-- Task brief --
Each entry must be restated exactly as it appears.

____ Record extracts

(* ===== verification/_CoqProject ===== *)
-Q . S2P
Prelude.v
GoStd.v
Proto.v
Api.v
DeepCopy.v
Portalloc.v
Kube.v
Cluster.v
Server.v
Session.v
Proxy.v
DataPath.v
Controller.v
Reconcile.v
Calm.v
Lifecycle.v
Scenarios.v
Client.v
Forwarder.v
Health.v
Drain.v
Operator.v
Startup.v
Fleet.v
Restart.v
Convergence.v
Gateway.v
Relay.v
System.v
Stubs.v
Process.v
Spike.v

________

-- Result of the task --
(* ===== verification/_CoqProject ===== *)
-Q . S2P
Prelude.v
GoStd.v
Proto.v
Api.v
DeepCopy.v
Portalloc.v
Kube.v
Cluster.v
Server.v
Session.v
Proxy.v
DataPath.v
Controller.v
Reconcile.v
Calm.v
Lifecycle.v
Scenarios.v
Client.v
Forwarder.v
Health.v
Drain.v
Operator.v
Startup.v
Fleet.v
Restart.v
Convergence.v
Gateway.v
Relay.v
System.v
Stubs.v
Process.v
Spike.v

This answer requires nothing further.